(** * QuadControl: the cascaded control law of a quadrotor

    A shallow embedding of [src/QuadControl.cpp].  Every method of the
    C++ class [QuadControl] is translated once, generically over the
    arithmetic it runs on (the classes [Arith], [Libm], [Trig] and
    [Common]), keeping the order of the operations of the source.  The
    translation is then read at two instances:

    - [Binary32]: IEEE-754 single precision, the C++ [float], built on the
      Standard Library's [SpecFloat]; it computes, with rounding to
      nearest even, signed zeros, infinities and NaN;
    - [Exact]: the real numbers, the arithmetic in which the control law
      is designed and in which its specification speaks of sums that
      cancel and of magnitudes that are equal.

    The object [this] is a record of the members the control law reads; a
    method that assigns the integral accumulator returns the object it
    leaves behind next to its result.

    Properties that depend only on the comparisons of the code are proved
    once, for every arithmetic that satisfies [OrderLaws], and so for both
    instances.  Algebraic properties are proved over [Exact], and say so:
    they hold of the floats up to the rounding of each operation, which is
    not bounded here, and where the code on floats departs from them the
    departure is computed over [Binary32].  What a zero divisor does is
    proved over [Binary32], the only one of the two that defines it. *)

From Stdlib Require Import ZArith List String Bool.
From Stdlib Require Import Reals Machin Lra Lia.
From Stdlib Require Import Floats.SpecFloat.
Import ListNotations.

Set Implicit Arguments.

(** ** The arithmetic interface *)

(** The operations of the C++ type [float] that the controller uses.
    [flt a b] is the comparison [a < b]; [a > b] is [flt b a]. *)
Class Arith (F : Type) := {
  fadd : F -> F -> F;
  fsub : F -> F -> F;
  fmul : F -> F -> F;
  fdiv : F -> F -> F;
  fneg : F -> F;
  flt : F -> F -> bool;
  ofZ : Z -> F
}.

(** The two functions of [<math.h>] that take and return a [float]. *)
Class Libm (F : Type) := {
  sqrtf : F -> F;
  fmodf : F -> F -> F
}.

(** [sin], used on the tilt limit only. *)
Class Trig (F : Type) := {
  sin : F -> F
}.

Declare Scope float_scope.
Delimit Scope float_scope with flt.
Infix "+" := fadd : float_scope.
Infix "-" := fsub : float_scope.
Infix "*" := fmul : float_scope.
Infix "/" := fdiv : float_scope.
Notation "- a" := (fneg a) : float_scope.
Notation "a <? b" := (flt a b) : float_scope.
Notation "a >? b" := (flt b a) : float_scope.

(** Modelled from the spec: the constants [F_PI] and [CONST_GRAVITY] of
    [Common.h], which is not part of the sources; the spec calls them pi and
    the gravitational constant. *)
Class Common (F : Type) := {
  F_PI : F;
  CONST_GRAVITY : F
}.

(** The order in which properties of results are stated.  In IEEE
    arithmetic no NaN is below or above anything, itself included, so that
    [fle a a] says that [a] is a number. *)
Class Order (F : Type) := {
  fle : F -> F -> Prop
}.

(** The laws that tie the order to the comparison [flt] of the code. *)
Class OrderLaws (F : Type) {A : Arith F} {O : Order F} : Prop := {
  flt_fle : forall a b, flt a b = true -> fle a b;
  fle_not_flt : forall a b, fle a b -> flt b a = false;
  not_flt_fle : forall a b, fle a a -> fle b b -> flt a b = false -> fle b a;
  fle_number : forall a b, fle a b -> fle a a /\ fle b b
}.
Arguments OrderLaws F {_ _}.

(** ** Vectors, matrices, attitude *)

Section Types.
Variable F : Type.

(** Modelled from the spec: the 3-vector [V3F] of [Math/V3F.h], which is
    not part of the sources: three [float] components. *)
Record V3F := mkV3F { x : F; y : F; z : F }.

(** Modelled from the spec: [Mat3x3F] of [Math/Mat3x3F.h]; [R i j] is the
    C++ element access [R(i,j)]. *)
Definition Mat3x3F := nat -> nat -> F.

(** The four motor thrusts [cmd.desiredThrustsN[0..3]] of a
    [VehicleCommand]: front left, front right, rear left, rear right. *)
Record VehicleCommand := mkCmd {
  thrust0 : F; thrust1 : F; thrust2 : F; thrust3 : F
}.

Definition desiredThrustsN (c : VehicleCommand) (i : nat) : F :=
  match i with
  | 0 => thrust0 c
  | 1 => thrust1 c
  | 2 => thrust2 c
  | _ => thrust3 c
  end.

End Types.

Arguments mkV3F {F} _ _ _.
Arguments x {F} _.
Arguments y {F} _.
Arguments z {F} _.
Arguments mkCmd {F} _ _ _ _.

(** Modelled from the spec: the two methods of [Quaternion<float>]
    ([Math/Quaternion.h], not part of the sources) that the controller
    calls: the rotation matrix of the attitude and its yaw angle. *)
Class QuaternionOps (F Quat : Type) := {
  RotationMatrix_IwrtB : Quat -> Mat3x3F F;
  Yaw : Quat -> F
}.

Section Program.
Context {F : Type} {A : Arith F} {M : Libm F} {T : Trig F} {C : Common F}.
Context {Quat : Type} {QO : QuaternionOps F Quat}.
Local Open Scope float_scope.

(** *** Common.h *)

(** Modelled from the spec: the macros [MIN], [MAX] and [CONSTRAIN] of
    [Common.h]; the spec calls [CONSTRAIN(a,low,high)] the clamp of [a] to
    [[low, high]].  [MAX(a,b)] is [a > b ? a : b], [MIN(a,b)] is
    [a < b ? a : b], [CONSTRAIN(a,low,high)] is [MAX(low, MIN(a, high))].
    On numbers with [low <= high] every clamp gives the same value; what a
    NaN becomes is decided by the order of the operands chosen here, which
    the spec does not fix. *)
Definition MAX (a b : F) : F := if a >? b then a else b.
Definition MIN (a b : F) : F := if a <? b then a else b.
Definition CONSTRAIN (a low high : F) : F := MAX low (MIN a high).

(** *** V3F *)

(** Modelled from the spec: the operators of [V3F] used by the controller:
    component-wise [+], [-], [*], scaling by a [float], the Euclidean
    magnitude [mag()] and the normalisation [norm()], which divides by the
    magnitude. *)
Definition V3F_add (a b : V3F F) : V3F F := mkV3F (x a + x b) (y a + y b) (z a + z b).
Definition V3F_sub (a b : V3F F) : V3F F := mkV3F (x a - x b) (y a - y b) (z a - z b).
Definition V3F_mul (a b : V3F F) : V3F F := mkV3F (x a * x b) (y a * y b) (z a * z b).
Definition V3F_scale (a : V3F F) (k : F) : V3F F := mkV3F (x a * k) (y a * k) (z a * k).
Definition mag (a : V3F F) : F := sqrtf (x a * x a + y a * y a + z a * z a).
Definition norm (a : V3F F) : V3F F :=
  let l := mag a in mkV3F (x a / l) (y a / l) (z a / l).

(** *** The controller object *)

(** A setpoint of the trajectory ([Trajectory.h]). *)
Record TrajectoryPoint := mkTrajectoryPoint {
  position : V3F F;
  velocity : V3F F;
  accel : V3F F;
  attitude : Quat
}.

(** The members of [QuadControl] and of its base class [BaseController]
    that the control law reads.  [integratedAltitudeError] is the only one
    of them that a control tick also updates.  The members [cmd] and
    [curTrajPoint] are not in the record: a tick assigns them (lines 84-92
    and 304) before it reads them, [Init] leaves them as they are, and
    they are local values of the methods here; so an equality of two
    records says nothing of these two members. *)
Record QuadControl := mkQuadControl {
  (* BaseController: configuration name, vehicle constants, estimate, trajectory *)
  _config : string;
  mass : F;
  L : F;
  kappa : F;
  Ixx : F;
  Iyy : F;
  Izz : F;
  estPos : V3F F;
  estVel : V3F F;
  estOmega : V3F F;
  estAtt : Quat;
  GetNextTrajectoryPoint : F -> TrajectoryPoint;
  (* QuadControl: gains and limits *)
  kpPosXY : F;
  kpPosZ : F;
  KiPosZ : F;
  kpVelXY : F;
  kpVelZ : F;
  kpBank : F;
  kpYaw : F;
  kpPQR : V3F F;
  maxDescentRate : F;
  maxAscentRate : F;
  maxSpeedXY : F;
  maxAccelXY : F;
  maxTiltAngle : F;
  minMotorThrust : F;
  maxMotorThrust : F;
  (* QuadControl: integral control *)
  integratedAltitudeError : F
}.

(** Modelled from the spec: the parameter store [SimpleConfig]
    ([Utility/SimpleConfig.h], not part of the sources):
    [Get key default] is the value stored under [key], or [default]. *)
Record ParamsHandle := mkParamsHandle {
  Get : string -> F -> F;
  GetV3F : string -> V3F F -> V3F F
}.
++++++++++++++++++++
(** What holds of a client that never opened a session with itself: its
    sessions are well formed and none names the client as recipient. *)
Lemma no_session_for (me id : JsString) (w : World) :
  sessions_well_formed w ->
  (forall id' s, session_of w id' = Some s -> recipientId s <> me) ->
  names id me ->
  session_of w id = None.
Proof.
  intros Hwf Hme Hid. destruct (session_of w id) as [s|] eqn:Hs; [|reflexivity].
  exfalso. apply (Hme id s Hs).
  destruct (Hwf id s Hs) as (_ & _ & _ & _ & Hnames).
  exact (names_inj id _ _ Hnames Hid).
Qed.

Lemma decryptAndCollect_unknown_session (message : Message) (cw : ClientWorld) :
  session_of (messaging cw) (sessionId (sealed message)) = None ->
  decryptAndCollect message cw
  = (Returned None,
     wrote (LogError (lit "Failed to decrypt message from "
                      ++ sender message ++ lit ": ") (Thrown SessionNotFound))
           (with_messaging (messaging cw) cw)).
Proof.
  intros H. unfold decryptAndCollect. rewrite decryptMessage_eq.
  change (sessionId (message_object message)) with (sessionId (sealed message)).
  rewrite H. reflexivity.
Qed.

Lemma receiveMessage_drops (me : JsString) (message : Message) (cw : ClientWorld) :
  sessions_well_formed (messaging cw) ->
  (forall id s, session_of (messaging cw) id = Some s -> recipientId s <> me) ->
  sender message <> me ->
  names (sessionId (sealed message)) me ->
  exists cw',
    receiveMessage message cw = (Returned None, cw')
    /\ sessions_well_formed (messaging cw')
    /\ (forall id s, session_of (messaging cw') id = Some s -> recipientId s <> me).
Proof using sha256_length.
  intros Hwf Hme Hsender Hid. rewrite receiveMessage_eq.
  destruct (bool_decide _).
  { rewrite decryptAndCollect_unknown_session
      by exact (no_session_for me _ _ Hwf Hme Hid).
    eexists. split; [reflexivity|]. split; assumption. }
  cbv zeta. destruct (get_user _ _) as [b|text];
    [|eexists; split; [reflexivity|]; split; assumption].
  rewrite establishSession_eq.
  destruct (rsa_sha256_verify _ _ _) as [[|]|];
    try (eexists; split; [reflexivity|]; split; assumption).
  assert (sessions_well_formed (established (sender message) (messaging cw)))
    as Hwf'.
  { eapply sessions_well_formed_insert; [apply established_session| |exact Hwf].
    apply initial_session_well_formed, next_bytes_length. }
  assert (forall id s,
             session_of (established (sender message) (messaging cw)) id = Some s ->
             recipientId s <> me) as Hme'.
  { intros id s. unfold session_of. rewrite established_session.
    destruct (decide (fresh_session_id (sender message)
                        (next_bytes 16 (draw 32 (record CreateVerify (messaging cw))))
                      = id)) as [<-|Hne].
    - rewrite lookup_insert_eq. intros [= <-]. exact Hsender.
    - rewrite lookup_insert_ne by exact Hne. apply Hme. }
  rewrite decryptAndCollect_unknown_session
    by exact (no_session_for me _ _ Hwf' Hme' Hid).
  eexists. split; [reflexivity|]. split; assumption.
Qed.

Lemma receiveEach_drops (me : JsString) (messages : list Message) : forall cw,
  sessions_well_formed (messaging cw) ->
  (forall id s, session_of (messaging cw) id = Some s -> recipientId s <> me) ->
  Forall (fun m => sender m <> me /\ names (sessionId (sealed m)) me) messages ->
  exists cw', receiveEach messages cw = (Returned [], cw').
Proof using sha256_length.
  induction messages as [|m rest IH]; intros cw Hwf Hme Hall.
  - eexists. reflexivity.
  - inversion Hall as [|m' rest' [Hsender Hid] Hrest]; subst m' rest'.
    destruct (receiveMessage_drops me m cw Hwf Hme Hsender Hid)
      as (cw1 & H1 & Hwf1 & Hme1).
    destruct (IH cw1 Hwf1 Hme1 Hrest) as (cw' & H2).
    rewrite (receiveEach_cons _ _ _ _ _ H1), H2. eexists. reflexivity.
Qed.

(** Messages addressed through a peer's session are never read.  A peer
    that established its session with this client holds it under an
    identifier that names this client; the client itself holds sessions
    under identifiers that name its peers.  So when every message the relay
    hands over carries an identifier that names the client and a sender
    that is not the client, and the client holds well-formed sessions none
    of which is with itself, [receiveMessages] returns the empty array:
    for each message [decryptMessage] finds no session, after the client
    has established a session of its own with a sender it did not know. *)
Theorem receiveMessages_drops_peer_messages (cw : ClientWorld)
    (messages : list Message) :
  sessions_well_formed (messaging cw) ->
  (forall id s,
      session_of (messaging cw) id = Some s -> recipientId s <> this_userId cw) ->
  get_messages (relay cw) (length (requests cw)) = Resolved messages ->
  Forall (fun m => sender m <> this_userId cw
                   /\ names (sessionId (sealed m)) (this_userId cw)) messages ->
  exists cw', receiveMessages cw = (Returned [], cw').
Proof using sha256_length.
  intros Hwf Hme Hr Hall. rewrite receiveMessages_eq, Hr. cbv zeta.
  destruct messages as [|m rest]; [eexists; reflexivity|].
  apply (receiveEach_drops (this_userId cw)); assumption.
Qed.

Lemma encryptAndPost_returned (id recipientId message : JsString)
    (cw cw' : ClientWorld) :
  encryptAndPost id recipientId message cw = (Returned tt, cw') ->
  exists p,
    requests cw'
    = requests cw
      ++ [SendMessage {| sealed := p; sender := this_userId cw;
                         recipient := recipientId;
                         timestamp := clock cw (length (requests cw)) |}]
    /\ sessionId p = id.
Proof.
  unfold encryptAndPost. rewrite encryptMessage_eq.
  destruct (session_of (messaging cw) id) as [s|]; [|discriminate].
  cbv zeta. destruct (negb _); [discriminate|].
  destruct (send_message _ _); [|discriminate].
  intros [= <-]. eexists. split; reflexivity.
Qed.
++++++++++++++++++++
_Work item_:
Above are the entries. Quote exactly the lines from the one bearing "(** * QuadControl: the" through the one bearing "arithmetic it runs".

_Task answer_:
(** * QuadControl: the cascaded control law of a quadrotor

    A shallow embedding of [src/QuadControl.cpp].  Every method of the
    C++ class [QuadControl] is translated once, generically over the
    arithmetic it runs on (the classes [Arith], [Libm], [Trig] and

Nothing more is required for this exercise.